【年頭あいさつ 2023】木股昌俊 一般社団法人日本農業機械工業会 会長2023年1月3日
一般社団法人
日本農業機械工業会
木股昌俊 会長
謹んで新年のお慶びを申し上げます。
皆様方におかれましては、お健やかに新年を迎えられたこととお慶び申し上げます。また、平素より日農工にお寄せいただいております皆様方のご支援とご厚情に厚く御礼申し上げます。
昨年12月の内閣府・月例経済報告によりますと我が国の景気は、「緩やかに持ち直している。」とされており、社会経済活動の正常化が進む中で、各種政策の効果もあって、景気が持ち直していくことが期待される一方で、物価上昇による家計や企業への影響、供給面での制約等に十分注意する必要があります。
また、昨年2月のロシアによるウクライナへの侵攻に伴い、穀物や天然ガスなどの世界的な供給不足が生じているほか、過度な円安進行により製造業を中心にマイナスの影響が出ており、予断を許さない状況となっています。
私ども農機業界では、ロボット技術やICT等の先端技術を活用し、超省力化や高品質生産等を可能にする「スマート農業」の実用化と現場への導入が着実に進みつつあり、ロボット農機をはじめとする農業機械への期待が高まっています。
当工業会といたしましても、スマート農業、オープンAPIの推進などを通じて日本農業の課題解決に貢献して参りたいと考えております。
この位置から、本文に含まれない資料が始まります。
(** [chdir] exchanges a reference to the old directory for one to the new. *)
Lemma chdir_ledger o l old path s r s' :
  led o l s -> 0 < o old -> chdir rd old path s = Ret r s' ->
  match r with
  | Some ip => led (fun j => o j - one old j + one ip j) l s'
  | None => led o l s'
  end.
Proof.
  intros H Hc R. pose proof (ld_own _ _ _ _ _ H) as Ho. unfold chdir in R.
  apply bind_ret_inv in R as (q & t & R1 & R).
  apply (namei_ledger _ _ _ _ Hdrv _ _ _ _ _ _ _ H) in R1; [|pose proof (ld_base _ _ _ _ _ H old); lia].
  clear H. destruct q as [ip|]; [|lstep R1 R; by injection R as <- <-].
  do 2 lstep R1 R. destruct (negb _).
  - do 2 lstep R1 R. injection R as <- <-. balanced R1.
  - lstep R1 R. apply bind_ret_inv in R as (u & t2 & R2 & R). destruct u.
    apply (iput_ledger _ _ _ _ _ _ _ R1) in R2 as [_ R2]; [|specialize (Ho old); unfold one; case_decide; lia].
    lstep R2 R. injection R as <- <-. balanced R2.
Qed.

End Inodes.

(** ** Kernel state *)

(** Steps that touch neither the process table nor the open files. *)
Record elsewhere (s s' : Proc.kst kern) : Prop := {
  el_procs : Proc.procs s' = Proc.procs s; el_rest : Proc.rest s' = Proc.rest s; el_cur : Proc.cur s' = Proc.cur s }.
#[export] Instance elsewhere_refl : Reflexive elsewhere.
Proof. done. Qed.
#[export] Instance elsewhere_trans : Transitive elsewhere.
Proof. intros a b c [] []. split; congruence. Qed.

Definition away {A} (m : M (Proc.kst kern) A) : Prop := forall s a s', m s = Ret a s' -> elsewhere s s'.

Lemma away_ret {A} (a : A) : away (ret a).
Proof. intros s b s' [= _ <-]. reflexivity. Qed.
Lemma away_get : away get.
Proof. intros s b s' [= _ <-]. reflexivity. Qed.
Lemma away_gets {A} (f : Proc.kst kern -> A) : away (gets f).
Proof. intros s b s' [= _ <-]. reflexivity. Qed.
Lemma away_opt {A} (o : option A) : away (from_opt o).
Proof. destruct o; [apply away_ret|done]. Qed.
Lemma away_bind {A B} (m : M (Proc.kst kern) A) (k : A -> M _ B) : away m -> (forall a, away (k a)) -> away (bind m k).
Proof. intros Hm Hk s b s' (a & t & R1 & R2)%bind_ret_inv. etrans; [by eapply Hm|by eapply Hk]. Qed.
Lemma away_put a l : away (put_user a l).
Proof. by intros s b s' [= _ <-]. Qed.
Lemma away_myproc : away Proc.myproc_.
Proof.
  unfold Proc.myproc_, Proc.myproc. apply away_bind; [|intros; apply away_opt]. apply away_bind.
  - by intros s b s' [= _ <-].
  - intros _. apply away_bind.
    + intros s b s' R. unfold Proc.mycpu, bind, get in R. destruct (Cli.intr _); [done|]. by injection R as _ <-.
    + intros _. apply away_bind; [apply away_gets|]. intros p. apply away_bind; [|intros; apply away_ret].
      intros s b s' R. unfold Cli.popcli, bind, get, panic in R. destruct (Cli.intr _); [done|].
      destruct (_ <? 0); [done|]. by injection R as _ <-.
Qed.
Lemma away_proc_at i : away (Proc.proc_at i).
Proof. apply away_bind; [apply away_get|intros; apply away_opt]. Qed.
また、温室効果ガスの排出削減に向けた取り組みといたしましては、関係業界と連携して電動化や燃料のカーボンニュートラル化などの活動を通じて、地球環境分野にも貢献して参りたいと考えております。
このほかにも、欧米等における化学物質規制、軽油を燃料とする特殊自動車に対する排ガス規制などの新たな課題への対応が迫られており、これらにも積極的に取り組んで参る所存です。
加えて農業者に対する安全意識の啓発や、安全に農業機械をご利用いただくための使い方の周知などについて、行政と協力し、引き続き注力して参りたいと考えております。
さて、私ども農機業界の状況を日農工統計から見てみますと、昨年1月から11月までの累計生産・出荷実績は、生産額が4,023億円と前年同期比93%、出荷額が4,174億円、同95%と、いずれも前年を下回る実績で推移しました。
新型コロナウイルス感染が縮小し経済活動が活発化しつつある中で、一昨年の米価下落や農業資材価格の高騰による投資マインドの低下、経営継続補助金による需要増の反動などにより、国内向けの出荷額は、2,183億円で同97%と減少しております。
足下の状況には依然として厳しさがありますが、農業機械が「農業者を支える、より頼もしいパートナー」として、生産性向上の要(かなめ)を担い、しっかりと農業の担い手を支える役割を果たしていけるよう努めて参りたいと存じます。
関係各位のご理解・ご支援をお願い申し上げ、新年のご挨拶とさせていただきます。